= Edward Cresy =

English architect and civil engineer

Edward Cresy FSA (7 May 1792 – 12 November 1858) was an English architect and civil engineer.

==Life==
Cresy was born at Dartford, Kent, and was educated at Rawes's academy at Bromley in the same county. He became a pupil of James T. Parkinson, architect, of Ely Place, who, in addition to a moderate private practice, was entrusted at that time with the laying out of the Portman estate. After the termination of his articles, with the object of perfecting himself in the financial branches of his profession, he served two years with George Smith of Mercers' Hall, and in 1816, accompanied by his friend and colleague George Ledwell Taylor, he undertook a walking tour through England for the purpose of studying, measuring, and drawing the cathedrals and most interesting buildings. The next three years found Cresy and Taylor engaged in similar pursuits on the continent; chiefly on foot, they journeyed through France, Switzerland, Italy, and Greece, to Malta and Sicily, and back again by Italy and France home. The chief aim of their studies was to present the dimensions of each building in English measurements, and the foliage and ornaments one quarter of the real size. Having returned to England the two friends published The Architectural Antiquities of Rome, measured and delineated by G. L. Taylor and E. Cresy, (2 vols. fol., London, 1821–22; new edition, including the more recent discoveries [edited by A. Taylor], fol., London, 1874); and a few years later Architecture of the Middle Ages in Italy illustrated by views … of the Cathedral, &c. of Pisa (fol., London, 1829). A third work on the architecture of the Renaissance was to have followed, but after the publication of two parts, was abandoned from want of encouragement.

Cresy hastily accepted an engagement in Paris, where he designed the Square d'Orléans, which although successful interfered with his professional prospects at home. His practice was almost exclusively private, as he considered the system of open competition to be injurious to art. In his capacity of a superintending inspector under the general board of health Cresy did good work in a branch of engineering then all but unknown, and gave evidence before the Health of Towns and Metropolitan Sanitary Commission.

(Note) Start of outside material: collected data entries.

(** * Paper_summarizer: the extraction, chunking and reduction pipeline

    A shallow embedding of the two scripts of the repository,

    - [resumes.py]         (multi-document, comparative chapter), and
    - [resume_ocr_gpu.py]  (single document, Markdown summary),

    together with the properties of their chunking loop, of the chunk
    sizing heuristic, of page extraction, of the summarise/synthesise
    steps and of the runs of [main] and [process_papers].

    Python values are modelled as follows.  A [str] is the list of its
    Unicode code points, an [int] is a [Z], a [float] is a binary64 value of
    the standard library's [SpecFloat].  Calls that may raise return a
    [result]; the [while] loop of [chunk_text] takes a fuel argument and
    answers [OutOfFuel] when the fuel does not suffice.  The external
    collaborators (PDF parser, OCR engine, LLM service, file system, CUDA
    runtime) are the fields of an environment record, and every call to one
    of them is recorded in a trace of events.  Logging calls are left out:
    they do not take part in the data flow. *)

From Stdlib Require Import String Ascii.
From Stdlib Require Import ZArith List Bool Lia.
From Stdlib Require Import Floats.SpecFloat.
Import ListNotations.
Open Scope Z_scope.

(* ================================================================== *)
(** * Python strings *)
(* ================================================================== *)

Module Py.

(** A code point, as given by [ord]. *)
Definition char := Z.

(** A Python [str]. *)
Definition str := list char.

(** [len(s)] *)
Definition len (s : str) : Z := Z.of_nat (length s).

(** Reading a source literal: the bytes of the literal are decoded as
    UTF-8.  [need] counts the continuation bytes still expected and [acc]
    holds the bits read so far. *)
Fixpoint utf8 (s : string) (need : nat) (acc : Z) : str :=
  match s with
  | EmptyString => []
  | String a r =>
      let b := Z.of_nat (nat_of_ascii a) in
      if b <? 128 then b :: utf8 r 0 0
      else if b <? 192 then
        let acc' := acc * 64 + (b - 128) in
        match need with
        | 1%nat => acc' :: utf8 r 0 0
        | _ => utf8 r (Nat.pred need) acc'
        end
      else if b <? 224 then utf8 r 1 (b - 192)
      else if b <? 240 then utf8 r 2 (b - 224)
      else utf8 r 3 (b - 240)
  end.

Definition lit (s : string) : str := utf8 s 0 0.

(** The escape [\n]. *)
Definition LF : char := 10.

(** [c.isspace()] for one code point: the characters that [str.strip()]
    removes when called without argument. *)
Definition isspace (c : char) : bool :=
  ((9 <=? c) && (c <=? 13)) || ((28 <=? c) && (c <=? 32))
  || (c =? 133) || (c =? 160) || (c =? 5760)
  || ((8192 <=? c) && (c <=? 8202))
  || (c =? 8232) || (c =? 8233) || (c =? 8239) || (c =? 8287)
  || (c =? 12288).

Fixpoint lstrip (s : str) : str :=
  match s with
  | [] => []
  | c :: r => if isspace c then lstrip r else s
  end.

Definition rstrip (s : str) : str := rev (lstrip (rev s)).

(** [s.strip()] *)
Definition strip (s : str) : str := rstrip (lstrip s).

(** Truth value of a string: [if s:] holds for the non-empty ones. *)
Definition truthy (s : str) : bool :=
  match s with [] => false | _ :: _ => true end.

(** Normalisation of one bound of a slice [s[i:j]] on a sequence of
    length [n]: a negative bound counts from the end, and both are cut to
    [0 .. n]. *)
Definition slice_bound (n i : Z) : Z :=
  if i <? 0 then Z.max 0 (i + n) else Z.min i n.

(** [s[i:j]] *)
Definition slice (s : str) (i j : Z) : str :=
  let n := len s in
  let a := slice_bound n i in
  let b := slice_bound n j in
  firstn (Z.to_nat (b - a)) (skipn (Z.to_nat a) s).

He became a fellow of the Society of Antiquaries in 1820, and was also a member of the British Archaeological Association.

==Publications==
Cresy furnished materials for the Appendix to Report on Drainage of Potteries, 1849, &c., and wrote the Report as to the Fall of the Extension of the Main Sewer from the Ravensbourne to the Outlet, 1855, both of which were embodied in the reports of the Metropolitan Commission of Sewers. Among his other works are:

- A Practical Treatise on Bridge Building (fol., London, 1839).
- Illustrations of Stone Church, Kent, with an historical account, published for the London Topographical Society )London, 18400.
- An Encyclopædia of Civil Engineering (8vo, London, 1847; 2nd ed. 8vo, London, 1856).
- (With Cuthbert William Johnson) On the Cottages of Agricultural Labourers (London [1847]).

==Death==
Cresy died at South Darenth, Kent, on 12 November 1858 (Gent. Mag. 1858, v. 654).

==Family==
By his marriage, on 17 March 1824, to Eliza, daughter of W. Taylor of Ludgate Street (ib. xciv. pt. i. p. 367), he left two sons and two daughters. His eldest son, Edward, followed his father's profession, and became principal assistant clerk at the Metropolitan Board of Works, and architect to the fire brigade. He died at Alleyn Road, Dulwich, on 13 October 1870, in his 47th year (Times, 14 October 1870; obituary). Mrs. Cresy is known by her translation, with Notes and Additional Lives, of Milizia's Memorie degli Architetti antichi e moderni, 2 vols. 8vo, London, 1826.